God preserve us from the Well Intentioned (WI). In the wake of the shocking Kathy Sierra episode, the WI have managed not to conclude there are simply some unpleasant people in the world who we should ignore, or report to the police.
Instead, the WI have proposed a new Bloggers’ Code of Conduct. It includes a bar on being “disagreeable” and urges bloggers to take their differences… offline. They even want to appoint intermediaries when bloggers really disagree. Good grief. Predictably, there’s been a rather juvenile response from some to this overblown request for civility. But if, by some weird chance, it was actually adopted, things would be about to get very dull, very quickly, kids. As Jeff Jarvis is saying, I’ll be disagreeable if I want to be. Let’s make a badge for that and slap it on wur blogs.
Seriously, my biggest fear is this kind of stuff tars a huge group of people with a rather nasty brush - “you blog, therefore you are a misogynist”, for instance. That’s the kind of thing that gets repeated in a million newspaper stories, puts people off reading or joining in, and just begs trade bodies and legislators in to have a look around before taking some horrifically misguided action. There’s probably a bureaucrat with a pen twitching in Brussels right now.

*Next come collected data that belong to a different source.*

(** Storing a plain node's result extends the invariant by its step. *)
Lemma inv_store pre st id n is_ ins c d :
  eval_inv gr cutoff pre st → id ∉ concat (step_members <$> pre) → by_id gr !! id = Some n → check_node n = Ok tt →
  Forall2 (λ r i, by_id gr !! r = Some i) (input_refs n) is_ →
  Forall2 (λ r i, es_results st !! r = Some i) (input_refs n) ins →
  computed_sound cutoff n ins (Ok c) → compute n ins cutoff = Ok c → node_definition n = Ok d →
  eval_inv gr cutoff (pre ++ [StepNode id])
    (EvalState (<[id := plain_result cutoff n d ins c]> (es_results st)) (es_runs st)
       (match c_passed c with Some false => es_failed st ++ [id] | _ => es_failed st end)).
Proof.
  intros Hi Hfresh Hn Hc Hf Hins Hcs Hcomp Hd.
  assert (Hnone : es_results st !! id = None).
  { destruct (es_results st !! id) eqn:He; [|done]. destruct Hfresh. apply (ei_dom _ _ _ _ Hi). by eexists. }
  pose proof (insert_subseteq (es_results st) id (plain_result cutoff n d ins c) Hnone) as Hsub.
  assert (Hins' : Forall2 (λ r i, <[id:=plain_result cutoff n d ins c]> (es_results st) !! r = Some i) (input_refs n) ins).
  { eapply Forall2_impl; [exact Hins|]. intros r i Hr. by apply (lookup_weaken (es_results st)). }
  constructor; cbn [es_results es_failed].
  - intros k. rewrite lookup_insert_is_Some', (ei_dom _ _ _ _ Hi), fmap_app, concat_app, elem_of_app. cbn. set_solver.
  - intros k r [[<- <-]|[Hne Hk]]%lookup_insert_Some.
    + exists n. split; [done|]. by eapply plain_good.
    + destruct (ei_good _ _ _ _ Hi k r Hk) as (n' & Hn' & Hg). exists n'. split; [done|]. by eapply result_good_mono.
  - apply Forall_app. split.
    + eapply Forall_impl; [apply Hi|]. intros s. by apply step_equation_mono.
    + constructor; [|constructor]. exists n, ins, c, d. split_and!; try done. by rewrite lookup_insert_eq.
  - intros k. assert (Hk : k ∈ es_failed st → k ≠ id).
    { intros (r & Hr & _)%(ei_failed _ _ _ _ Hi) ->. congruence. }
    pose proof (ei_failed _ _ _ _ Hi k) as Hfk.
    assert (Hpass : passed (plain_result cutoff n d ins c) = c_passed c) by done.
    setoid_rewrite lookup_insert_Some. destruct (decide (k = id)) as [->|Hne].
    + transitivity (c_passed c = Some false); [|naive_solver].
      destruct (c_passed c) as [[|]|]; rewrite ?elem_of_app, ?list_elem_of_singleton; naive_solver.
    + transitivity (k ∈ es_failed st); [|rewrite Hfk; naive_solver].
      destruct (c_passed c) as [[|]|]; rewrite ?elem_of_app, ?list_elem_of_singleton; naive_solver.
Qed.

Such action, and indeed this code, is entirely unnecessary. Why? Just think what this code implies:
• that blogs, as a genre determined only by shared design characteristics and a kind of content management system, require self-regulation in a way that’s a bit like mass media (newspapers, TV, radio, advertising) but in a way not seen among users of email, MySpace, Bebo, talkboards, instant messaging, Usenet (yes - you!) or the telephone.

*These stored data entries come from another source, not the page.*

(** [l[i] = f(l[i])], with Python's negative indices *)
Definition update_at {A} (i : Z) (f : A → A) (l : list A) : outcome (list A) :=
  let k := if i <? 0 then i + Z.of_nat (length l) else i in
  if (0 <=? k) && (k <? Z.of_nat (length l)) then Ok (alter f (Z.to_nat k) l) else Err IndexError.

Record bins := Bins { brier_sum : Q; bin_counts : list Z; bin_prob : list Q; bin_pos : list Z }.

Definition empty_bins : bins := Bins 0 (replicate 10 0) (replicate 10 0%Q) (replicate 10 0).

Definition add_prediction (st : bins) (x : pydecimal * (string * Z)) : outcome bins :=
  let '(probability, (_, label)) := x in
  prob ← fraction_of probability;
  let brier := Qred (brier_sum st + (prob - inject_Z label) * (prob - inject_Z label))%Q in
  index ← bin_index probability;
  counts ← update_at index (λ k, k + 1) (bin_counts st);
  probs ← update_at index (λ p, Qred (p + prob)%Q) (bin_prob st);
  poss ← update_at index (λ k, k + label) (bin_pos st);
  Ok (Bins brier counts probs poss).

Record bin_row := BinRow { row_index : Z; row_count : Z; mean_probability : option Q; positive_rate : option Q }.

(** one turn of the reporting loop; the index is the position in [bin_counts] *)
Definition report_bin (st : bins) (acc : Q * list bin_row) (index : nat) : outcome (Q * list bin_row) :=
  let '(ece_sum, rows) := acc in
  match bin_counts st !! index, bin_prob st !! index, bin_pos st !! index with
  | Some k, Some p, Some pos =>
      if k =? 0 then Ok (ece_sum, rows ++ [BinRow (Z.of_nat index) 0 None None])
      else
        let mean_p := Qred (p / inject_Z k) in
        let rate := Qred (inject_Z pos / inject_Z k) in
        Ok (Qred (ece_sum + inject_Z k * Qabs (mean_p - rate))%Q,
            rows ++ [BinRow (Z.of_nat index) k (Some mean_p) (Some rate)])
  | _, _, _ => Err IndexError
  end.

Definition optional_text (q : option Q) : pyobj :=
  match q with Some q => PStr (emit12 (fraction12 q)) | None => PNone end.

Definition bin_object (r : bin_row) : pyobj :=
  PDict [(Some "index", PInt (row_index r)); (Some "count", PInt (row_count r));
         (Some "mean_probability", optional_text (mean_probability r));
         (Some "positive_rate", optional_text (positive_rate r))]%string.

Definition report_object (status : string) (n pos neg : Z) (sufficient : bool) (brier ece : option Q) (rows : list bin_row) : pyobj :=
  PDict [(Some "schema_version", PStr EVAL_SCHEMA); (Some "status", PStr status); (Some "n", PInt n);
         (Some "positive", PInt pos); (Some "negative", PInt neg); (Some "sufficient", PBool sufficient);
         (Some "brier", optional_text brier); (Some "ece", optional_text ece);
         (Some "bins", PList (bin_object <$> rows))]%string.

Definition eval_status (status : fit_status) (enough : bool) : string :=
  match status with
  | insufficient_data => "insufficient_calibration"
  | fitted => if enough then "evaluated" else "insufficient_evaluation"
  end.

(** the mean squared error, the calibration error and the bins of an evaluation *)
Definition scores (blocks : list block) (samples : list (string * Z)) : outcome (Q * Q * list bin_row) :=
  let n := inject_Z (Z.of_nat (length samples)) in
  predictions ← mapM (left_step blocks) samples.*1;
  st ← foldM add_prediction empty_bins (zip predictions samples);
  '(ece_sum, rows) ← foldM (report_bin st) (0%Q, []) (seq 0 10);
  Ok ((brier_sum st / n)%Q, (ece_sum / n)%Q, rows).

Definition evaluation (status : fit_status) (blocks : list block) (samples : list (string * Z)) : outcome pyobj :=
  let n := Z.of_nat (length samples) in
  let pos := zsum samples.*2 in
  let neg := n - pos in
  let text := eval_status status (support n pos neg) in
  if negb (bool_decide (text = "evaluated"%string)) then Ok (report_object text n pos neg false None None [])
  else
    '(brier, ece, rows) ← scores blocks samples;
    Ok (report_object "evaluated" n pos neg true (Some brier) (Some ece) rows).

Definition evaluate (artifact samples : pyobj) : outcome pyobj :=
  '(status, blocks) ← validate_artifact artifact;
  parsed ← parse_samples samples;
  evaluation status blocks parsed.

(** two samples of every score from 0.01 to 0.99 but the multiples of 0.1 *)
Definition sample_ks : list nat := filter (λ k, Nat.modulo k 10 ≠ 0%nat) (seq 1 99).
Definition sample_rows : pyobj :=
  PList (concat ((λ k, let s := PStr (format_f (Dec false (N.of_nat k) (-2))) in
    [PTuple [s; PInt (Z.of_nat (k / 50))]; PTuple [s; PInt (Z.of_nat ((k * k) mod 2))]]) <$> sample_ks)).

• that bloggers breaking basic rules of decency - even the law - are common enough that blog readers want to see some kind of decency kitemark - “golly gosh - I keep coming across these snarky, abusive, threatening blogs! I wish there was some kind of ’safe blog’ ring!”. This isn’t my experience; most blogs don’t seek an audience beyond friends and family.
• that, despite all those, those bloggers who are unable to understand society’s views on their gross behaviour are somehow still aware enough to spot they should sign up for a code of conduct that, in the main, only repeats those obligations. And that then they’ll suddenly want to behave better.
• that, for the truly dumb, or twisted, or dangerous, there are not perfectly good laws and conventions designed to deal with everything from sexist abuse to death threats, from the promise of social exclusion and loss of attention right through to the threat of court and the clink. Not to mention employment contracts that insist their employees don’t bring the organisations they work for into disrepute.
My question: why even start drawing up a new code when there’s so much in the real world that should - and does, in really meaningful ways - regulate what you say? Because, after all, any online presence is just a layer on top of the rest of your life, not something that exists outside or apart from it (no matter what those crafty Second Life marketeeers tell you, kids).
Are there any bloggers for whom this list doesn’t already apply?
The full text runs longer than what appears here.